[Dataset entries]
________
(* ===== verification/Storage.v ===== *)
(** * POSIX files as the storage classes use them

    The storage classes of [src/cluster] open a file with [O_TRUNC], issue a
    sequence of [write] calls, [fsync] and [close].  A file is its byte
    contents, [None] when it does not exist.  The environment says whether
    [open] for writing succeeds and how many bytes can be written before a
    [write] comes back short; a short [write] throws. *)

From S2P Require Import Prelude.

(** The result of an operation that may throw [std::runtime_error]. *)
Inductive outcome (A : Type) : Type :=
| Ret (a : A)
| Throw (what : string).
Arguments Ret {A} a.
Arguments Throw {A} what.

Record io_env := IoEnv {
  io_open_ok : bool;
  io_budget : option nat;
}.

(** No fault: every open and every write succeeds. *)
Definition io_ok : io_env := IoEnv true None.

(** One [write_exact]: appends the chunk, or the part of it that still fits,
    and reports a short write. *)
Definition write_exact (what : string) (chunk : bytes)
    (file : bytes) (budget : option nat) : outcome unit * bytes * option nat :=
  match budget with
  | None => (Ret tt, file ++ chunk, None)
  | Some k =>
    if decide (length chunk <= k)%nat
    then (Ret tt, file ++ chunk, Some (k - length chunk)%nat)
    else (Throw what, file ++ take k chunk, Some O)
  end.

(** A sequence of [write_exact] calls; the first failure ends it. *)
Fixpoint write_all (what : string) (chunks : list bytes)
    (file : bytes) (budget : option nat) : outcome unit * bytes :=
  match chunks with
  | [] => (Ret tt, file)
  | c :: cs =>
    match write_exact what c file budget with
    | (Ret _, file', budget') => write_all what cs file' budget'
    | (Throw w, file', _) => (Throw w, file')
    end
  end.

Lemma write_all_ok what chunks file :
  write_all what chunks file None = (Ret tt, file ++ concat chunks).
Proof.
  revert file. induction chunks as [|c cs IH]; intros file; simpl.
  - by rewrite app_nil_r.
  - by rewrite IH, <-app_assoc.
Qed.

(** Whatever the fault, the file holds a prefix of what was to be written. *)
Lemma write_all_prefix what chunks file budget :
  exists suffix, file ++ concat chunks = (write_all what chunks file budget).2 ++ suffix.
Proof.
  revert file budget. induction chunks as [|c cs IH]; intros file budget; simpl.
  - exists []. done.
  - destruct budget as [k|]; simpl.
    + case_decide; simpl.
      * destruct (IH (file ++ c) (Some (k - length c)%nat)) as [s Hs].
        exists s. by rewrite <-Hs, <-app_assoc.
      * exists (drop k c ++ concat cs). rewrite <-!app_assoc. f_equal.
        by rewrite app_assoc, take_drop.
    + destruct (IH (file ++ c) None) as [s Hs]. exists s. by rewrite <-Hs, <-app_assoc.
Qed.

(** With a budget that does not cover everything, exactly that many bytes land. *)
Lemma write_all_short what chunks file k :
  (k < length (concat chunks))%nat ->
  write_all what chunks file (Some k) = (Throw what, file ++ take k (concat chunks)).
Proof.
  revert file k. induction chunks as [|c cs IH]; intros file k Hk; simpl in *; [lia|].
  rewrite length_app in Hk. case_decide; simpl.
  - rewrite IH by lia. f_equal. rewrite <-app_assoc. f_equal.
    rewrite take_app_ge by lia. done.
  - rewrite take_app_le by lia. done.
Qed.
________
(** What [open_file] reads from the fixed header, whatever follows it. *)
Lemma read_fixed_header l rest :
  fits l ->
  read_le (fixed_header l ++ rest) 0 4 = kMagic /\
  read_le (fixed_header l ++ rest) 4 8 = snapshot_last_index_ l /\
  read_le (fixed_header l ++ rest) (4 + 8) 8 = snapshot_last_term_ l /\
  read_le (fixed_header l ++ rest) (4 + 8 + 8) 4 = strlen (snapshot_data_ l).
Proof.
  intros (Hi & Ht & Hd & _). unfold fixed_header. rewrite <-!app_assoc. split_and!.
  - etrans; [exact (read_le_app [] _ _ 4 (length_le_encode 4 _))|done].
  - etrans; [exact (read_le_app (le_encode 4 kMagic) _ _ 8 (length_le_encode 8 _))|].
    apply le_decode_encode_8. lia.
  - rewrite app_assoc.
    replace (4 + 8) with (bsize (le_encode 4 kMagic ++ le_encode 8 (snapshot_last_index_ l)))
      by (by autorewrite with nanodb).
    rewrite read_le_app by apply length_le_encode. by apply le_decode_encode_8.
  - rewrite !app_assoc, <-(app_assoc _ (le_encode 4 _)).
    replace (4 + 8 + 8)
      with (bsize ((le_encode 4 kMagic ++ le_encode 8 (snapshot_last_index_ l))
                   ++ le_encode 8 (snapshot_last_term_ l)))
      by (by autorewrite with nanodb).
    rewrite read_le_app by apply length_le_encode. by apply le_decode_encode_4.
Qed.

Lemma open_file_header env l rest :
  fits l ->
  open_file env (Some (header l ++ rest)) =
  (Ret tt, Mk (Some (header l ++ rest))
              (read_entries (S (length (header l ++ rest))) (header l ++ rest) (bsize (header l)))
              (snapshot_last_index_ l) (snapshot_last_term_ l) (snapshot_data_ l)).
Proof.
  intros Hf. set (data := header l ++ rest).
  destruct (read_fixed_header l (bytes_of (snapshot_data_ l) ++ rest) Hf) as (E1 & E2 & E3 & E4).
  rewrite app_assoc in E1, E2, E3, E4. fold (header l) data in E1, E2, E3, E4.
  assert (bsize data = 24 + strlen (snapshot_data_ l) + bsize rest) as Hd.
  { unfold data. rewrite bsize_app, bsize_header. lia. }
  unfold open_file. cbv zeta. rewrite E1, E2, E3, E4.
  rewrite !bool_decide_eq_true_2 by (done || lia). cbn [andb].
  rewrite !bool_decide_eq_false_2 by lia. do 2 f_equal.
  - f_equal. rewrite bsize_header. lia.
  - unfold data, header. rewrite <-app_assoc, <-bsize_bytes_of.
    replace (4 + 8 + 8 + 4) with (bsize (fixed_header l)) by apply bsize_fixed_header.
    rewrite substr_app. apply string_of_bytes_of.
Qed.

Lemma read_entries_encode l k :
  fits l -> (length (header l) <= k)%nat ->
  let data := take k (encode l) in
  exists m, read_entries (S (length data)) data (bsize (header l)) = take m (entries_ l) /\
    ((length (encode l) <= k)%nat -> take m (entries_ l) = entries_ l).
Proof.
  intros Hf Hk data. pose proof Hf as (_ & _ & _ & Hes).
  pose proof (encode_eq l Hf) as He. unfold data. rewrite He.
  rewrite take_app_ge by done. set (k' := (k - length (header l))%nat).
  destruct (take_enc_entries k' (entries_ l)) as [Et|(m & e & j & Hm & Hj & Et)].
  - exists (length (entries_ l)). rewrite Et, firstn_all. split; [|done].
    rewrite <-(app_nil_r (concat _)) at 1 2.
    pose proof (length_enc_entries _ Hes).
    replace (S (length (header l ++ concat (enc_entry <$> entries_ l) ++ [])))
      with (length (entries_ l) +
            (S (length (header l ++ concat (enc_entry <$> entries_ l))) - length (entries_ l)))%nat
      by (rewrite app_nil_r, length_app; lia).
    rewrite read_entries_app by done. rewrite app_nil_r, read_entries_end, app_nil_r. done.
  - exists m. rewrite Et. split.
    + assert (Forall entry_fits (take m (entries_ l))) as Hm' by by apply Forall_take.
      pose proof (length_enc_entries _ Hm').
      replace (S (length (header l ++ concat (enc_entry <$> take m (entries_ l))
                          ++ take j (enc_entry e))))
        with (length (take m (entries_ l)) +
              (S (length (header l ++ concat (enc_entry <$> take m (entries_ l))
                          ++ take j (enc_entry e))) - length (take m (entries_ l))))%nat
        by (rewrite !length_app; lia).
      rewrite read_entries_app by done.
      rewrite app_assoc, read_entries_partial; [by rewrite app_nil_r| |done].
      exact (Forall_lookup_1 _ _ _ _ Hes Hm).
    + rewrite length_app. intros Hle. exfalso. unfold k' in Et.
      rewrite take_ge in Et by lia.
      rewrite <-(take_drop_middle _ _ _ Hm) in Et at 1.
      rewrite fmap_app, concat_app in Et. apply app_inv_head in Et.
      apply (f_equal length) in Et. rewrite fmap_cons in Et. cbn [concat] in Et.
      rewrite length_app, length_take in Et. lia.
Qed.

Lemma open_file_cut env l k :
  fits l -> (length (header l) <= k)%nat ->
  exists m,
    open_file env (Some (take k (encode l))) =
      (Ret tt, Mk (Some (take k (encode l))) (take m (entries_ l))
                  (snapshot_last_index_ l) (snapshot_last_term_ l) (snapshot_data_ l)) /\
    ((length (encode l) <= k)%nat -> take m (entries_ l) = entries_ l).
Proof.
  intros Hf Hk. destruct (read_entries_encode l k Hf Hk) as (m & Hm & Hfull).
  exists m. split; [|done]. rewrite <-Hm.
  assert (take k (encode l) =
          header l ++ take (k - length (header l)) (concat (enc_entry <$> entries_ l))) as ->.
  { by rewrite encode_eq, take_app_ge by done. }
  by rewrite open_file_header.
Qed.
________
YOUR TASK: Using the data above, return every line that contains the string "option".

THE ANSWER:
  io_budget : option nat;
    (file : bytes) (budget : option nat) : outcome unit * bytes * option nat :=
    (file : bytes) (budget : option nat) : outcome unit * bytes :=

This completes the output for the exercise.